Problems associated with CBD - Side Effects:

  • The most common side effects include tiredness and dizziness (in more than 10% of patients).
  • Other side effects include tachycardia, orthostatic hypotension, dry mouth, reduced lacrimation, muscle relaxation, and increased appetite.
  • Continued use of CBD in patients suffering from Hepatitis C, may accelerate the development of Cirrhosis.
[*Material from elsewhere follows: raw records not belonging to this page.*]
Lemma max_rowid_ge (rs : list row) (r : row) :
  In r rs -> exists m, max_rowid rs = Some m /\ (row_id r <= m)%Z.
Proof.
  induction rs as [|x rs IH]; cbn [In max_rowid]; [intros []|].
  intros [-> | H].
  - destruct (max_rowid rs) as [m|]; eexists; split; try reflexivity; lia.
  - destruct (IH H) as (m & -> & L). eexists; split; [reflexivity | lia].
Qed.

(** The rowid drawn is above every rowid in the table. *)
Lemma new_rowid_fresh (s : store) (v : Z) :
  new_rowid s = Ok v -> forall r, In r (rows s) -> (row_id r < v)%Z.
Proof.
  unfold new_rowid. intros H r I.
  destruct (max_rowid_ge _ _ I) as (m & M & L). rewrite M in H.
  destruct (m =? MAX_ROWID)%Z; [discriminate|].
  destruct (sqlite_sequence s =? MAX_ROWID)%Z; [discriminate|].
  injection H as <-. lia.
Qed.

Lemma ingest_ids (w : env) (url : string) (db : database) :
  NoDup (ids db) -> NoDup (ids (fst (ingest w url db))).
Proof.
  intros N.
  destruct (ingest_cases w url db)
    as [(e & ->) | (t & p & db' & msg & F & S & ->)]; cbn [fst].
  - unfold ids. now rewrite records_init_db.
  - unfold save_article in S.
    apply insert_on_conflict_update_ok in S
      as (s & v & E & V & [(rs' & U & ->) | (_ & ->)]);
      unfold ids in *; rewrite <- records_init_db, E in N;
      cbn [records rows] in *.
    + apply update_on_conflict_urls in U as [_ ->]. exact N.
    + rewrite map_app. cbn [map row_id]. apply NoDup_snoc; [exact N|].
      intros K. apply in_map_iff in K as (r & Er & Ir).
      pose proof (new_rowid_fresh _ _ V r Ir). lia.
Qed.

(** The primary key: the ids of a store filled by runs are distinct. *)
Lemma run_ids (calls : list (env * string)) : forall db,
  NoDup (ids db) -> NoDup (ids (run calls db)).
Proof.
  induction calls as [|[w url] calls IH]; intros db N; cbn [run];
    [exact N|].
  apply IH. now apply ingest_ids.
Qed.

(** Every run leaves the table in place. *)
Lemma ingest_creates_table (w : env) (url : string) (db : database) :
  exists s, fst (ingest w url db) = Some s.
Proof.
  destruct (ingest_cases w url db)
    as [(e & ->) | (t & p & db' & msg & F & S & ->)]; cbn [fst].
  - rewrite init_db_some. eauto.
  - unfold save_article in S.
    apply insert_on_conflict_update_ok in S
      as (s & v & _ & _ & [(rs' & _ & ->) | (_ & ->)]); eauto.
Qed.

End StoreFacts.

(** ** Claims on ingestion *)

(** C1. From a store without records, after any sequence of runs the urls
    of the stored records are pairwise distinct and there are as many
    records as distinct urls among the runs that succeeded; a further run
    that succeeds on a url already stored rewrites that record where it
    stands, with the new title, publication date and fetch time and with
    the id it had, and leaves the other records as they were. *)
Theorem one_record_per_url
    (calls : list (Ingest.env * string)) (db0 : Sqlite.database) :
  Sqlite.records db0 = [] ->
  let db := Ingest.run calls db0 in
  NoDup (urls db)
  /\ List.length (Sqlite.records db)
     = List.length (nodup string_dec (Ingest.ingested calls db0))
  /\ (forall w url db' msg pre r post,
        Ingest.ingest w url db = (db', Ok msg) ->
        Sqlite.records db = (pre ++ r :: post)%list ->
        Sqlite.row_url r = url ->
        exists title pub_date,
          Ingest.fetch_article w url = Ok (title, pub_date)
          /\ Sqlite.records db'
             = (pre ++ (Sqlite.row_id r, url, title, pub_date,
                        Clock.strftime_YmdHMS (Ingest.utcnow_save w))
                    :: post)%list).
Proof.
  intros E0 db.
  assert (N0 : NoDup (urls db0)) by (unfold urls; rewrite E0; constructor).
  destruct (run_urls calls db0 N0) as [N M]. fold db in N, M.
  split; [exact N|]. split.
  - unfold urls in *. rewrite <- (length_map Sqlite.row_url).
    apply Permutation_length. apply NoDup_Permutation.
    + exact N.
    + apply NoDup_nodup.
    + intros u. rewrite M, nodup_In, E0. cbn [map In]. tauto.
  - intros w url db' msg pre r post I R U.
    destruct (ingest_cases w url db)
      as [(e & K) | (t & p & db'' & msg' & F & S & K)];
      rewrite K in I; [discriminate|].
    injection I as -> _. exists t, p. split; [exact F|].
    unfold Ingest.save_article in S.
    apply insert_on_conflict_update_ok in S
      as (s & v & Es & _ & [(rs' & Up & ->) | (Nin & _)]).
    + assert (Rs : Sqlite.rows s = Sqlite.records db).
      { rewrite <- records_init_db, Es. reflexivity. }
      apply update_on_conflict_some in Up
        as (pre0 & r0 & post0 & E1 & E2 & _ & ->).
      rewrite Rs, R in E1. cbn [Sqlite.records Sqlite.rows].
      assert (Nd : NoDup (map Sqlite.row_url (pre ++ r :: post)%list)).
      { unfold urls in N. now rewrite R in N. }
      destruct (split_at_url _ _ _ _ _ _ E1 (eq_trans U (eq_sym E2)) Nd)
        as (<- & <- & <-).
      reflexivity.
    + exfalso. apply Nin.
      assert (Rs : Sqlite.rows s = Sqlite.records db).
      { rewrite <- records_init_db, Es. reflexivity. }
      rewrite Rs, R, map_app. apply in_or_app. right. left. exact U.
Qed.

Lemma one_record_per_url_witness :
  let db := Ingest.run Sample.calls None in
  NoDup (urls db)
  /\ List.length (Sqlite.records db)
     = List.length (nodup string_dec (Ingest.ingested Sample.calls None))
  /\ (forall w url db' msg pre r post,
        Ingest.ingest w url db = (db', Ok msg) ->
        Sqlite.records db = (pre ++ r :: post)%list ->
        Sqlite.row_url r = url ->
        exists title pub_date,
          Ingest.fetch_article w url = Ok (title, pub_date)
          /\ Sqlite.records db'
             = (pre ++ (Sqlite.row_id r, url, title, pub_date,
                        Clock.strftime_YmdHMS (Ingest.utcnow_save w))
                    :: post)%list).
Proof. exact (one_record_per_url Sample.calls None eq_refl). Defined.

(** The sample runs end to end: the third and the fifth fail at the fetch,
    the fourth updates the record of the first and keeps id 1. *)
Example sample_runs :
  Ingest.run Sample.calls None = Some Sample.filled
  /\ Ingest.ingested Sample.calls None
     = [Sample.url_a; Sample.url_b; Sample.url_a].
Proof. split; reflexivity. Qed.

(** C4. When the fetch step fails (no answer from the network, or a status
    code in the 4xx and 5xx ranges) the run ends with the exception of the
    fetch and the stored records are those from before the run. *)
Theorem failed_fetch_writes_nothing
    (w : Ingest.env) (url : string) (db : Sqlite.database) :
  fetch_fails w url ->
  exists e,
    snd (Ingest.ingest w url db) = Raise e
    /\ Ingest.fetch_article w url = Raise e
    /\ (e = RequestException \/ exists st, e = HTTPError st)
    /\ Sqlite.records (fst (Ingest.ingest w url db)) = Sqlite.records db.
Proof.
  intros H. destruct (fetch_article_fails w url H) as (e & F & K).
  exists e. unfold Ingest.ingest. rewrite F. cbn [fst snd].
  rewrite records_init_db. auto.
Qed.

Lemma failed_fetch_writes_nothing_witness :
  exists e,
    snd (Ingest.ingest Sample.not_found Sample.url_a
           (Ingest.run Sample.calls None)) = Raise e
    /\ Ingest.fetch_article Sample.not_found Sample.url_a = Raise e
    /\ (e = RequestException \/ exists st, e = HTTPError st)
    /\ Sqlite.records
         (fst (Ingest.ingest Sample.not_found Sample.url_a
                 (Ingest.run Sample.calls None)))
       = Sqlite.records (Ingest.run Sample.calls None).
Proof.
  apply (failed_fetch_writes_nothing Sample.not_found Sample.url_a
           (Ingest.run Sample.calls None)).
  right. exists 404%Z, "foo". split; [reflexivity | lia].
Defined.

(** C10. The table is created before the fetch: a run whose fetch fails
    leaves the database as [init_db] made it, so the [articles] table
    exists (empty when the database had none), and the rows are those from
    before the run. *)
Theorem schema_created_before_fetch
    (w : Ingest.env) (url : string) (db : Sqlite.database) :
  fetch_fails w url ->
  fst (Ingest.ingest w url db) = Ingest.init_db db
  /\ (exists s, fst (Ingest.ingest w url db) = Some s)
  /\ (db = None -> fst (Ingest.ingest w url db) = Some Sqlite.empty_store)
  /\ Sqlite.records (fst (Ingest.ingest w url db)) = Sqlite.records db.
Proof.
  intros H. destruct (fetch_article_fails w url H) as (e & F & _).
  assert (E : fst (Ingest.ingest w url db) = Ingest.init_db db).
  { unfold Ingest.ingest. now rewrite F. }
  rewrite E. split; [reflexivity|]. split; [|split].
  - rewrite init_db_some. eauto.
  - now intros ->.
  - apply records_init_db.
Qed.

Lemma schema_created_before_fetch_witness :
  fst (Ingest.ingest Sample.offline Sample.url_a None) = Ingest.init_db None
  /\ (exists s, fst (Ingest.ingest Sample.offline Sample.url_a None) = Some s)
  /\ (@None Sqlite.store = None ->
      fst (Ingest.ingest Sample.offline Sample.url_a None)
      = Some Sqlite.empty_store)
  /\ Sqlite.records (fst (Ingest.ingest Sample.offline Sample.url_a None))
     = Sqlite.records None.
Proof.
  apply (schema_created_before_fetch Sample.offline Sample.url_a None).
  left. reflexivity.
Defined.

(** ** The read API *)

Section ApiFacts.
Import Sqlite Api.
Local Open Scope list_scope.
Local Open Scope Z_scope.

Lemma insert_desc_perm (r : row) (l : list row) :
  Permutation (insert_desc r l) (r :: l).
Proof.
  induction l as [|x l IH]; cbn [insert_desc]; [apply Permutation_refl|].
  destruct (row_id x <=? row_id r); [apply Permutation_refl|].
  eapply perm_trans; [apply perm_skip, IH | apply perm_swap].
Qed.

Lemma order_by_id_desc_perm (rs : list row) :
  Permutation (order_by_id_desc rs) rs.
Proof.
  induction rs as [|r rs IH]; cbn [order_by_id_desc fold_right];
    [constructor|].
  eapply perm_trans; [apply insert_desc_perm | now apply perm_skip].
Qed.

Lemma insert_desc_sorted (r : row) (l : list row) :
  StronglySorted before l -> StronglySorted before (insert_desc r l).
Proof.
  induction 1 as [|x l S IH F]; cbn [insert_desc].
  - repeat constructor.
  - destruct (Z.leb_spec (row_id x) (row_id r)) as [L | G].
    + constructor; [now constructor|]. constructor; [exact L|].
      eapply Forall_impl; [|exact F]. unfold before. intros; lia.
    + constructor; [exact IH|].
      eapply Permutation_Forall;
        [apply Permutation_sym, insert_desc_perm|].
      constructor; [unfold before; lia | exact F].
Qed.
  • The CBD withdrawal symptoms are found in chronic users after abrupt cessation of CBD use. The withdrawal symptoms include uneasiness, irritability, sleeplessness, increased perspiration, and loss of appetite
  • CBD use has been associated with [i] increased risk of psychosis and schizophrenia (in at-risk individuals), [ii] increasing the risk for cardiovascular diseases (including hypertension, heart failure, myocardial infarction, and stroke), and [iii] cannabinoid hyperemesis syndrome.